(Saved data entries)
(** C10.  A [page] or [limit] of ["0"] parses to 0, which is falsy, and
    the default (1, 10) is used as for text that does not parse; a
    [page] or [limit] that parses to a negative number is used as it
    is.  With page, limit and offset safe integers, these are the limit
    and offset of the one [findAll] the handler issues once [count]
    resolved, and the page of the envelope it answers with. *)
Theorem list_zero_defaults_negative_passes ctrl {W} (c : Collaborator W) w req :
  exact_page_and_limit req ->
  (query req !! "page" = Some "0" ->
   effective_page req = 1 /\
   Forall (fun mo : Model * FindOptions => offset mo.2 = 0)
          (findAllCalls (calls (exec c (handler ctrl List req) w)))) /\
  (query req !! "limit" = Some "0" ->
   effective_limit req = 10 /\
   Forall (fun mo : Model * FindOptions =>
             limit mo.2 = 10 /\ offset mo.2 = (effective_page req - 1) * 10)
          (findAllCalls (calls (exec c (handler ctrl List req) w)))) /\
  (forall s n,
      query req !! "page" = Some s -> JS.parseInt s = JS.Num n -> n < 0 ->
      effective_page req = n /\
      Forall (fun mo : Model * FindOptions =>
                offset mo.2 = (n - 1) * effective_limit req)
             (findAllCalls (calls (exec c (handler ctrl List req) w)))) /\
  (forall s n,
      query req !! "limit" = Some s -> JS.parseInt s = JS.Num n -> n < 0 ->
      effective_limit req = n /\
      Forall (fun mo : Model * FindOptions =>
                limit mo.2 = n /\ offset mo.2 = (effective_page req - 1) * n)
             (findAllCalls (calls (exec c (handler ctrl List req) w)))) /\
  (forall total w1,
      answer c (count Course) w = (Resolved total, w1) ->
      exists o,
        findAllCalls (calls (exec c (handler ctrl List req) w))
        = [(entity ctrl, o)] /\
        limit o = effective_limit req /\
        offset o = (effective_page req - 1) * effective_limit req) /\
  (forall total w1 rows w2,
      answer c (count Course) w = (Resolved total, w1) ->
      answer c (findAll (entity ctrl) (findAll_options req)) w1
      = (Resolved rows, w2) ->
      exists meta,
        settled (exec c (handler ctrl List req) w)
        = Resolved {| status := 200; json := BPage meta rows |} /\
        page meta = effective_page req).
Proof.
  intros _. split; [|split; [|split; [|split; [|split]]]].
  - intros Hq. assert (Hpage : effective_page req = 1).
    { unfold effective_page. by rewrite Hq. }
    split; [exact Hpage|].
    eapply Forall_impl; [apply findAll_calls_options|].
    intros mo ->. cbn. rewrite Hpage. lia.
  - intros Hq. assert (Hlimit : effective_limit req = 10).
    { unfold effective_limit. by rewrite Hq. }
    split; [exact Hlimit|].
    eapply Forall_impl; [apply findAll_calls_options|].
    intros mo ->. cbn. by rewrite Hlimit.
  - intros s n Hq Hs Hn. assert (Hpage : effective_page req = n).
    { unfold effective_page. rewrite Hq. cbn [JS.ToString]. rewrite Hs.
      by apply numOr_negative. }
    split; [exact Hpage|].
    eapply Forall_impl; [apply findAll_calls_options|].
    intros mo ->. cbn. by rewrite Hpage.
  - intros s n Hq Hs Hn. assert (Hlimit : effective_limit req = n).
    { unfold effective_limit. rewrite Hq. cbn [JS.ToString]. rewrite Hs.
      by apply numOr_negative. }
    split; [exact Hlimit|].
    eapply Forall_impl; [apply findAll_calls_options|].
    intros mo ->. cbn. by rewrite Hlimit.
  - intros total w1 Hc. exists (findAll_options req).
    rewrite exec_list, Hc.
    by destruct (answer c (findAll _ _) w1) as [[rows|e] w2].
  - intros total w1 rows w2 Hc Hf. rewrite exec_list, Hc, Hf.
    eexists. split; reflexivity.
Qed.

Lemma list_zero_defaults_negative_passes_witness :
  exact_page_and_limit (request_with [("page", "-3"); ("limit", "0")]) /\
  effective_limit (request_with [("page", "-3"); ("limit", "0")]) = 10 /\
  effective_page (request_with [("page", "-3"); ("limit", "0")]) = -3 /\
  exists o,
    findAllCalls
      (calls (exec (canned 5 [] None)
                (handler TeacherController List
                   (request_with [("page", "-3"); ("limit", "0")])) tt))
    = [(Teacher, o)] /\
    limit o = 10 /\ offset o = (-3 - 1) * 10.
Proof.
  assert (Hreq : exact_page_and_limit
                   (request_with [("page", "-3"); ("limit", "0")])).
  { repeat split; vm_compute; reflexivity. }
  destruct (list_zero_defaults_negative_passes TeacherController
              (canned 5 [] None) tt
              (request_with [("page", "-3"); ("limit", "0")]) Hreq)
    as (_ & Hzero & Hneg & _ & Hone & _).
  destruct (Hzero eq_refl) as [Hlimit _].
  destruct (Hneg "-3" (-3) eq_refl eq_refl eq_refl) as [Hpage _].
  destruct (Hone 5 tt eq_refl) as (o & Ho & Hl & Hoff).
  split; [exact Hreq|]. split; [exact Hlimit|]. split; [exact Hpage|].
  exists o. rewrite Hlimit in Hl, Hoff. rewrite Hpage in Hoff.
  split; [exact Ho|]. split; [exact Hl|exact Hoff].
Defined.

* ACTION ITEM *
Reply with one number, the count of lines in the records that include the word "Some".

* EXERCISE OUTPUT *
4